◆ Entries supplied
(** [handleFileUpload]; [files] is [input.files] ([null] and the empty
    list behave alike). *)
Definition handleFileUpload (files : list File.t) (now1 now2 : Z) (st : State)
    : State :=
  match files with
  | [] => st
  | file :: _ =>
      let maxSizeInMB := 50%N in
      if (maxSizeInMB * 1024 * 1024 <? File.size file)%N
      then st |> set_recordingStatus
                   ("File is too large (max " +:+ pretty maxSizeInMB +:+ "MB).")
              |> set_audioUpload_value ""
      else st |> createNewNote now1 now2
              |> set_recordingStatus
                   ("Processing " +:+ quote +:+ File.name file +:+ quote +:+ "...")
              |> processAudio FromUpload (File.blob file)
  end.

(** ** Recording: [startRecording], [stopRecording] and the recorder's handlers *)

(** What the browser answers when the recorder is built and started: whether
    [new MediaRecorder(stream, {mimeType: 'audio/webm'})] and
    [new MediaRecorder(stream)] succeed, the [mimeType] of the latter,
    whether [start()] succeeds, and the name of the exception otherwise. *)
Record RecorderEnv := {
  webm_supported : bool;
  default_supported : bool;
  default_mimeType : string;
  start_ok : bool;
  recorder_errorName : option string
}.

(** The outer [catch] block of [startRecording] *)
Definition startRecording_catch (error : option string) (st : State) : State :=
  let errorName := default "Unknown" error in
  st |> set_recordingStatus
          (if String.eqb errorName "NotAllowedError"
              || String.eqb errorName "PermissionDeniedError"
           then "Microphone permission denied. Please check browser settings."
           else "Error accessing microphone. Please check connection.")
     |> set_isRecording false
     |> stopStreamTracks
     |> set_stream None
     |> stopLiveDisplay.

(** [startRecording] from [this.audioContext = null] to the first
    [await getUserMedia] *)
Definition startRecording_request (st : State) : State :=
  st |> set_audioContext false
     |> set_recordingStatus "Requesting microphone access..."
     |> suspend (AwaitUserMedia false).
--
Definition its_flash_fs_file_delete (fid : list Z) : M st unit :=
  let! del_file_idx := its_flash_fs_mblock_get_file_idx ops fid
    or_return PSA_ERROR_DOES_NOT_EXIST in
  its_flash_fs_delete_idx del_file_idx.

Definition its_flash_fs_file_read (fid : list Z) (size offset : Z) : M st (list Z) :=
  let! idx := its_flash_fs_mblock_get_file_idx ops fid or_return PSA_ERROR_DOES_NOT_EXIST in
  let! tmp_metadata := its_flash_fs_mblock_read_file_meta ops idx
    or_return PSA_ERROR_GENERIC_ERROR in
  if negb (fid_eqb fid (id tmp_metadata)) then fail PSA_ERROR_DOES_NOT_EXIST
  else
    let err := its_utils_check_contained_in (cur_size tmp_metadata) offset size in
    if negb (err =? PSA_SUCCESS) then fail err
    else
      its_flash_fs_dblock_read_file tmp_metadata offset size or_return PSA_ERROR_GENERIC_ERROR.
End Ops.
==
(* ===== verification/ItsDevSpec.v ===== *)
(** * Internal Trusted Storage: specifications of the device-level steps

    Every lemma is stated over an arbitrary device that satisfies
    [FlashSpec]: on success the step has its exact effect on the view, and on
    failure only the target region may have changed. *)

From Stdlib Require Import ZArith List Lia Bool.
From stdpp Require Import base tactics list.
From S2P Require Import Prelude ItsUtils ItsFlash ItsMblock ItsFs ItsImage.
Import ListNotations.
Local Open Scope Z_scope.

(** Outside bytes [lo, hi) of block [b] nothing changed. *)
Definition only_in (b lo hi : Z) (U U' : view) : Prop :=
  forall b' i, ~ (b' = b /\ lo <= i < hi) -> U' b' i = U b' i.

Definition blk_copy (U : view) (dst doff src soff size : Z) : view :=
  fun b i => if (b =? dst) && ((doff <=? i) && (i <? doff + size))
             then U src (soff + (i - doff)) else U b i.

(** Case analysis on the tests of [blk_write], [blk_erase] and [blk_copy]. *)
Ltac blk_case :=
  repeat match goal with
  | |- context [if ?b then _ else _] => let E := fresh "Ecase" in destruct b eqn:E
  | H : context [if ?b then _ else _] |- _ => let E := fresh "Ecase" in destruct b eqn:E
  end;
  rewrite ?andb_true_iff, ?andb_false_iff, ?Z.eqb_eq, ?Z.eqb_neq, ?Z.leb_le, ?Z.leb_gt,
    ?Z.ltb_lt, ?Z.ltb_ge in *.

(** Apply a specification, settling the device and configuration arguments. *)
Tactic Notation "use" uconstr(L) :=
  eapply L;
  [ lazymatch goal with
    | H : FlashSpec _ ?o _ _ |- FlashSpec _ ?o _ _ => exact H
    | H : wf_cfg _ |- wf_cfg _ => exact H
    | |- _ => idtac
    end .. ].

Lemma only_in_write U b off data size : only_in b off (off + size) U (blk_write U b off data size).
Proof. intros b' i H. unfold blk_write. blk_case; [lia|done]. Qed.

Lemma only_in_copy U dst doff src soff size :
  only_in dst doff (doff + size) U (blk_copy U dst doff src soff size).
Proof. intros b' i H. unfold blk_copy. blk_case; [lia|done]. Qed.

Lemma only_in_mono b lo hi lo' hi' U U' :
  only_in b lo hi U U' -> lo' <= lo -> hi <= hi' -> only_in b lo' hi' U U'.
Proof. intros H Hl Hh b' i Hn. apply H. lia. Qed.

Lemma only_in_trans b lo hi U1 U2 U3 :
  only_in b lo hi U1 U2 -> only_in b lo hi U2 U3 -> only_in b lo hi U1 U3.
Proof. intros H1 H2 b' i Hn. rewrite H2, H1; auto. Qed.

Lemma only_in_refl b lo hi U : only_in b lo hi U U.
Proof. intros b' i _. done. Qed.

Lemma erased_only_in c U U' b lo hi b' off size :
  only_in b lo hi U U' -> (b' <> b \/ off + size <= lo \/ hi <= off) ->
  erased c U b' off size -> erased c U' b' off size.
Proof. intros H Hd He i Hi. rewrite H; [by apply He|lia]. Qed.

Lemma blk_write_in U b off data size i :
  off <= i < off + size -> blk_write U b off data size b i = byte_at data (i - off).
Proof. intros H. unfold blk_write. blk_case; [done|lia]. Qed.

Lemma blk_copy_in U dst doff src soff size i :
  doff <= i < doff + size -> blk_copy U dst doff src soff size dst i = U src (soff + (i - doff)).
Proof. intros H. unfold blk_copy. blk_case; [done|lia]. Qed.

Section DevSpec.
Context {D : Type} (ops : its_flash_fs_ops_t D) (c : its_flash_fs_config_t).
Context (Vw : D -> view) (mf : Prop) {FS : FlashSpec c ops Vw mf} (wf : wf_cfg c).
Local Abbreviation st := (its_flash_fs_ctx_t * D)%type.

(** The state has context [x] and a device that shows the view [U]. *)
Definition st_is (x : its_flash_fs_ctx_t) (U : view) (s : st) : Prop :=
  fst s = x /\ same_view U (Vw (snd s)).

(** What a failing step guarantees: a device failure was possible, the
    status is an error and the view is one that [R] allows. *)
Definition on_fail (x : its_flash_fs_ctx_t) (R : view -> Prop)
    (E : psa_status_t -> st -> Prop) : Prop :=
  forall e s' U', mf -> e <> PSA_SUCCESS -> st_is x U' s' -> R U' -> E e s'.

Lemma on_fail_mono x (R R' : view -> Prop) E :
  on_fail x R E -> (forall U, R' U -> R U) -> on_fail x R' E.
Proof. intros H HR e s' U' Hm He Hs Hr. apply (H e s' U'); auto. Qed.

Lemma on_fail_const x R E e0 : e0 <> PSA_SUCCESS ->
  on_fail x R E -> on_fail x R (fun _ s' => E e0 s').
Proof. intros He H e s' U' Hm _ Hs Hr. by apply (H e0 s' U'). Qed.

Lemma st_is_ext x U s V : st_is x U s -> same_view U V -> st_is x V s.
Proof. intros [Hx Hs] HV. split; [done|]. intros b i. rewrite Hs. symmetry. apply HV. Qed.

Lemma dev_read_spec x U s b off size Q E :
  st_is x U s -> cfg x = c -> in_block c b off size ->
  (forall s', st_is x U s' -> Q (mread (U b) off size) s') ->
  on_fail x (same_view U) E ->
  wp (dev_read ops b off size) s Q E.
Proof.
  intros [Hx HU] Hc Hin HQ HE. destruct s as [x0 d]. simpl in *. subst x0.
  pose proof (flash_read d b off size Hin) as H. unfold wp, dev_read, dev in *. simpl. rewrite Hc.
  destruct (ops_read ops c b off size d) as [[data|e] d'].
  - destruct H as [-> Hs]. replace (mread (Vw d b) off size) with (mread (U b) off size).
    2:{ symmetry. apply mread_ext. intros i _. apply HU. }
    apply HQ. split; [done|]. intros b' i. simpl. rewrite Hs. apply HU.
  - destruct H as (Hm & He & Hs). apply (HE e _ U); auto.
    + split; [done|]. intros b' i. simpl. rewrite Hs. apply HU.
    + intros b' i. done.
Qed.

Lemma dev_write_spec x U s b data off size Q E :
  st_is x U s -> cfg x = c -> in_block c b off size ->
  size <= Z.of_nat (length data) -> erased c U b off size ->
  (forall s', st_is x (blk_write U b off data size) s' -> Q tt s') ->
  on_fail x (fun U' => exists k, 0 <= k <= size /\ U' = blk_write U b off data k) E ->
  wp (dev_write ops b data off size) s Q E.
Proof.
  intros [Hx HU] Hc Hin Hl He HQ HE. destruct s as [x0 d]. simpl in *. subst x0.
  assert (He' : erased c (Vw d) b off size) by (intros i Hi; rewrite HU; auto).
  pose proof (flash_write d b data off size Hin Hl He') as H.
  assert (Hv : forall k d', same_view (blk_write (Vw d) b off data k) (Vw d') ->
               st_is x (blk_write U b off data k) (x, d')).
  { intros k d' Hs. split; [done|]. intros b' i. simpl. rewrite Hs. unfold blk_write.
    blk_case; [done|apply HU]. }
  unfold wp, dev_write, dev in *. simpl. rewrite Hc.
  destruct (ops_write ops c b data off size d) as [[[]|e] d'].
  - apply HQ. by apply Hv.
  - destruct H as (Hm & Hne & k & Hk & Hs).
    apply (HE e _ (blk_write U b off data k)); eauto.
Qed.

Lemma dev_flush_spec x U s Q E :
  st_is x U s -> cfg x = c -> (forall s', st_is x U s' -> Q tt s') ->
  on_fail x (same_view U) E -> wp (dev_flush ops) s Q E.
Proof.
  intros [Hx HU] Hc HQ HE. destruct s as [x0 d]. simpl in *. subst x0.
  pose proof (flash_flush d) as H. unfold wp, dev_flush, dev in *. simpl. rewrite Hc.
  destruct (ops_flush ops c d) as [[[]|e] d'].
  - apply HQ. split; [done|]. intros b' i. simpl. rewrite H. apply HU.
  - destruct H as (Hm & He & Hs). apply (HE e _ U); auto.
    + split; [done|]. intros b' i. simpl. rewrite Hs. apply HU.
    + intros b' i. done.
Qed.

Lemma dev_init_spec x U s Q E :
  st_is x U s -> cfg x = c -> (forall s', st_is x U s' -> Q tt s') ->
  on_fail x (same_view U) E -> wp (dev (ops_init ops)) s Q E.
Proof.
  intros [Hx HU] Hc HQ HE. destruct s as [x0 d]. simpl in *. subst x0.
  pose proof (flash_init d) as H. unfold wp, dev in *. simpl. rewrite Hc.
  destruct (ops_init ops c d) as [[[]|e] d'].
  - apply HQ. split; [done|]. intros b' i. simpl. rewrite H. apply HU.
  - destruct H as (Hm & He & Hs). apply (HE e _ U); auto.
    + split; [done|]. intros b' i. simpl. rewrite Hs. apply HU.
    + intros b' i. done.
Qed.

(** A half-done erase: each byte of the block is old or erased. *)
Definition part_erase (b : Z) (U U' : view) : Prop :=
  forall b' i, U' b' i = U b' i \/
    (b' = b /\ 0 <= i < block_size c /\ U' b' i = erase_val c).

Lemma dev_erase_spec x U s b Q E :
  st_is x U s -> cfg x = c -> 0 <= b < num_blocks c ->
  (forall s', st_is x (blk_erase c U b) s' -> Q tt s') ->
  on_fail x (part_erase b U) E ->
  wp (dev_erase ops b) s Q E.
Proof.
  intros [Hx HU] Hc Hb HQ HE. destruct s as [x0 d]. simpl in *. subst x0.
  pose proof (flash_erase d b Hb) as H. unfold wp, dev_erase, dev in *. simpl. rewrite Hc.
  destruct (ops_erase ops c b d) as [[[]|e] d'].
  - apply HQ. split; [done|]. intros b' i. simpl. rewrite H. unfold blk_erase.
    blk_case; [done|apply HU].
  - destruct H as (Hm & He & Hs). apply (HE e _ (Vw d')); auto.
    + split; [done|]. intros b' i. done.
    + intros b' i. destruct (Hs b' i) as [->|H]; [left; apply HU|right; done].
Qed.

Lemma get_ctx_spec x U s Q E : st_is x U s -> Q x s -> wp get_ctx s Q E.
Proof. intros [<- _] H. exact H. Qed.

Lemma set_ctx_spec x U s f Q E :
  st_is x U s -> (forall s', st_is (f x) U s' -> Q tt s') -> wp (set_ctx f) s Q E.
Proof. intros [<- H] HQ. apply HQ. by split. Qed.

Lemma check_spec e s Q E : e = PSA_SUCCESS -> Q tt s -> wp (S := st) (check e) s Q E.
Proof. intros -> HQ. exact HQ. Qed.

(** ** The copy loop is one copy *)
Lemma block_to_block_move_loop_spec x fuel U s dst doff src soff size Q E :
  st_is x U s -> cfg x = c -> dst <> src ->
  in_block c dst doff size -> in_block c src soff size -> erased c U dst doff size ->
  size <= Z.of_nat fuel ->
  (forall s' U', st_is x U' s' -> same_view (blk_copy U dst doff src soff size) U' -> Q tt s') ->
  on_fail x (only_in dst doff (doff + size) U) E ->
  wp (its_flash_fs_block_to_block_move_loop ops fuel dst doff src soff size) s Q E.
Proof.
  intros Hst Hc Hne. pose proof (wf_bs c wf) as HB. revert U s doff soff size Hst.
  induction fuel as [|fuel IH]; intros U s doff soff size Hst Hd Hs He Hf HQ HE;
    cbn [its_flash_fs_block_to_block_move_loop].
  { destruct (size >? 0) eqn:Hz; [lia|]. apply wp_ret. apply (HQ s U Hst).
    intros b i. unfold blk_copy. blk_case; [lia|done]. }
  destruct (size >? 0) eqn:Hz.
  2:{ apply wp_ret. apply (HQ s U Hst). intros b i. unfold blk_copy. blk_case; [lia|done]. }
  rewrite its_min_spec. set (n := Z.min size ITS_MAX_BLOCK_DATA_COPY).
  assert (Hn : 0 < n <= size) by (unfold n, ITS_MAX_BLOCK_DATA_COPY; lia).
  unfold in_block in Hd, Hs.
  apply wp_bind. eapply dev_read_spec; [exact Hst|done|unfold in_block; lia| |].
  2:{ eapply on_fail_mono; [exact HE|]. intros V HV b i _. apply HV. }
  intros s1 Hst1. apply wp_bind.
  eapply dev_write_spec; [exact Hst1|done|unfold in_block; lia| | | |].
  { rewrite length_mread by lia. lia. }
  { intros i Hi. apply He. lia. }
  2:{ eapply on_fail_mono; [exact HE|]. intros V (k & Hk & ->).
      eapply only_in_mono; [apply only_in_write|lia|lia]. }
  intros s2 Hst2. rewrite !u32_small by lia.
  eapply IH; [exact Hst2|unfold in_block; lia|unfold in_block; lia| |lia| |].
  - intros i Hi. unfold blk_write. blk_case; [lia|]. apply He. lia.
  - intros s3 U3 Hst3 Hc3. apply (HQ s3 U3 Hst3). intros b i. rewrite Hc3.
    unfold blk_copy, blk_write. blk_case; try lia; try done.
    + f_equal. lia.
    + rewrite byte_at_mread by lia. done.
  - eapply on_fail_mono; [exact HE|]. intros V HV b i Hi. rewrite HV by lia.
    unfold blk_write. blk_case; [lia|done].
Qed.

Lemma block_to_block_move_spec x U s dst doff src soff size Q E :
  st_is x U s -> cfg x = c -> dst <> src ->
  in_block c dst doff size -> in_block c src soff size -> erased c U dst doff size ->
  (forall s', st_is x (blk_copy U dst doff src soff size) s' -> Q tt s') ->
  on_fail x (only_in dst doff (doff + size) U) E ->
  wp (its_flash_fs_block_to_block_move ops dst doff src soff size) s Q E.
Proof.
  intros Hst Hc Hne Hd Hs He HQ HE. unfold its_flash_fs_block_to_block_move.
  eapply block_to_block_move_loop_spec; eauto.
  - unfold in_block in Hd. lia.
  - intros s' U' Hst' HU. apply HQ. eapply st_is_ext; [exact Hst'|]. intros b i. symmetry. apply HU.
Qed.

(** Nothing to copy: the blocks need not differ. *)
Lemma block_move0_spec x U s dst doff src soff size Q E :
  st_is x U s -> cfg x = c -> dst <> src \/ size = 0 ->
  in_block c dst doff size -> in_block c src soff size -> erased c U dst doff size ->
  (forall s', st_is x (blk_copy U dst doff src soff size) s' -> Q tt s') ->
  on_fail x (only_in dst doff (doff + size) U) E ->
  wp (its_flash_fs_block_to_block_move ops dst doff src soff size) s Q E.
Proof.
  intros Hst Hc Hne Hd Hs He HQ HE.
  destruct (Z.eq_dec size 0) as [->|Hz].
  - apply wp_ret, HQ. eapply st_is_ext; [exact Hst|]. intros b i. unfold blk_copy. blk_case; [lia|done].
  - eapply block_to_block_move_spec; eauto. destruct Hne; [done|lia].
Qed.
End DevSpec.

◆ Exercise goal
Which lines run from the one holding "on_fail x R E -> (forall" through the one holding "- destruct H as [->" in the records above? Repeat them exactly, both included, and nothing more.

◆ Written solution
  on_fail x R E -> (forall U, R' U -> R U) -> on_fail x R' E.
Proof. intros H HR e s' U' Hm He Hs Hr. apply (H e s' U'); auto. Qed.

Lemma on_fail_const x R E e0 : e0 <> PSA_SUCCESS ->
  on_fail x R E -> on_fail x R (fun _ s' => E e0 s').
Proof. intros He H e s' U' Hm _ Hs Hr. by apply (H e0 s' U'). Qed.

Lemma st_is_ext x U s V : st_is x U s -> same_view U V -> st_is x V s.
Proof. intros [Hx Hs] HV. split; [done|]. intros b i. rewrite Hs. symmetry. apply HV. Qed.

Lemma dev_read_spec x U s b off size Q E :
  st_is x U s -> cfg x = c -> in_block c b off size ->
  (forall s', st_is x U s' -> Q (mread (U b) off size) s') ->
  on_fail x (same_view U) E ->
  wp (dev_read ops b off size) s Q E.
Proof.
  intros [Hx HU] Hc Hin HQ HE. destruct s as [x0 d]. simpl in *. subst x0.
  pose proof (flash_read d b off size Hin) as H. unfold wp, dev_read, dev in *. simpl. rewrite Hc.
  destruct (ops_read ops c b off size d) as [[data|e] d'].
  - destruct H as [-> Hs]. replace (mread (Vw d b) off size) with (mread (U b) off size).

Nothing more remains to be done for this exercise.